__Your assignment__: If a line in the records below contains the word "match", return that line.

__Collected data__:

****************

(** ** The test kernel (src/lib.rs [test_kernel_main]) *)

Section TestKernel.
Context {G Sel : Type} `{!DescriptorTable G Sel} {P : Type} `{!ChainedPics P}.
Context {M : Type} `{!Mapper M} {H : Type} `{!HeapAllocator H}.
Variable offset_page_table : Z -> Z -> M.
Variable cr3 : Z.
Variable heap_init : H -> Z -> Z -> outcome H.
Variable double_fault_stack : Z.
Variable fmt_info : panic -> list Z.

(** Up to [test_main]: the processor, the page tables and the heap. *)
Definition test_kernel_init (bi : BootInfo) (r : system_regs (G := G) (Sel := Sel) (P := P)) (h : H) : outcome H :=
  _ ← init double_fault_stack r;
  mapper ← memory_init offset_page_table cr3 (physical_memory_offset bi);
  let frame_allocator := frames_init (boot_memory_map bi) in
  '(res, _) ← init_heap heap_init h mapper frame_allocator;
  match res with
  | inl (h, _) => Ok h
  | inr _ => Panic ExpectFailed
  end.

(** [s] is the state the tests find, but for the heap; the kernel halts afterwards. *)
Definition test_kernel_main (bi : BootInfo) (r : system_regs (G := G) (Sel := Sel) (P := P)) (tests : list test)
    (s : tstate (S := H)) : run_state (A := tstate (S := H)) :=
  match test_kernel_init bi r (t_heap s) with
  | Ok h => test_runner fmt_info tests (mk_tstate h (t_cpu s) (t_next s) (t_sys s) (t_log s))
  | Panic p => test_panic_handler fmt_info (mk_run [] [] s) p
  end.

(** The test kernel always reports to QEMU, once, and reports success only if it booted
    and every test passed. *)
Theorem test_kernel_reports bi r tests s :
  let verdict := match test_kernel_init bi r (t_heap s) with
    | Ok h => is_ok (run_bodies tests (mk_tstate h (t_cpu s) (t_next s) (t_sys s) (t_log s)))
    | Panic _ => false
    end in
  r_ports (test_kernel_main bi r tests s) = [(0xf4, exit_code_as_u32 (if verdict then QemuSuccess else QemuFailed))].
Proof.
  unfold test_kernel_main. destruct (test_kernel_init bi r (t_heap s)) as [h|p]; [|done].
  by rewrite runner_verdict.
Qed.

End TestKernel.

Module SuiteDemo.

(** The kernel heap as [init_heap] leaves it, the boot processor, and the empty screen. *)
Definition heap0 : FixedSizeBlockAllocator (S := list_heap) :=
  mk_fixed (replicate (length BLOCK_SIZES) []) (mk_list_heap [mk_node HEAP_START HEAP_SIZE] (HEAP_START, HEAP_SIZE)).
Definition state0 : tstate (S := FixedSizeBlockAllocator (S := list_heap)) :=
  mk_tstate heap0 (mk_cpu (fun _ => 0x8000) 0x400000 0x202 8 16 (fun _ => 0)) 0
    (mk_system 42 (console_at 14 (mk_terminal [] [])) 0) [].

Definition heap_mem (h : FixedSizeBlockAllocator (S := list_heap)) (l : Layout) (m : memory) : memory := m.

Definition others : list (test (A := tstate (S := FixedSizeBlockAllocator (S := list_heap)))) :=
  tests_others heap_mem 0x9000 0x9100 0x400005 0x500010 0 (fun _ => str "InterruptStackFrame").

Definition creation : test := (str "test_thread_creation", test_thread_creation heap_mem).
Definition ids_unique : test := (str "test_thread_ids_unique", test_thread_ids_unique heap_mem).
Definition ptr : test := (str "test_thread_context_ptr", test_thread_context_ptr heap_mem).

Lemma both_runs : continued (run_bodies others state0) [creation; ids_unique; ptr] [ptr; creation; ids_unique] = (false, true).
Proof. vm_compute. reflexivity. Qed.

End SuiteDemo.

(** The kernel's unit tests, run by its test runner on the models: all pass, on the
    context switch, the stacks, the interrupt frame, the system calls, the console and the
    mutex, except that [test_thread_creation] expects a positive thread id although ids
    start at 0.  The verdict is failure when it is the first test to create a thread, and
    success when another one comes before it.  [test_println_many] passes from any state of
    the console. *)
Lemma unit_tests_verdict (fmt_info : panic -> list Z) :
  let verdict ts := r_ports (test_runner fmt_info (SuiteDemo.others ++ ts) SuiteDemo.state0) in
  verdict [SuiteDemo.creation; SuiteDemo.ids_unique; SuiteDemo.ptr] = [(0xf4, exit_code_as_u32 QemuFailed)] /\
  verdict [SuiteDemo.ptr; SuiteDemo.creation; SuiteDemo.ids_unique] = [(0xf4, exit_code_as_u32 QemuSuccess)] /\
  forall (S : Type) (s : tstate (S := S)) color t, system_shows (t_sys s) color t -> is_ok (test_println_many s) = true.
Proof.
  cbv zeta. destruct (continued_verdicts fmt_info _ _ _ _ false true SuiteDemo.both_runs) as [H1 H2].
  split; [exact H1|]. split; [exact H2|]. intros S s color t Hs. unfold test_println_many.
  by destruct (println_times_ok 200 _ color t Hs) as [sys ->].
Qed.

****************

__Exercise answer__:
  match res with
  match test_kernel_init bi r (t_heap s) with
  let verdict := match test_kernel_init bi r (t_heap s) with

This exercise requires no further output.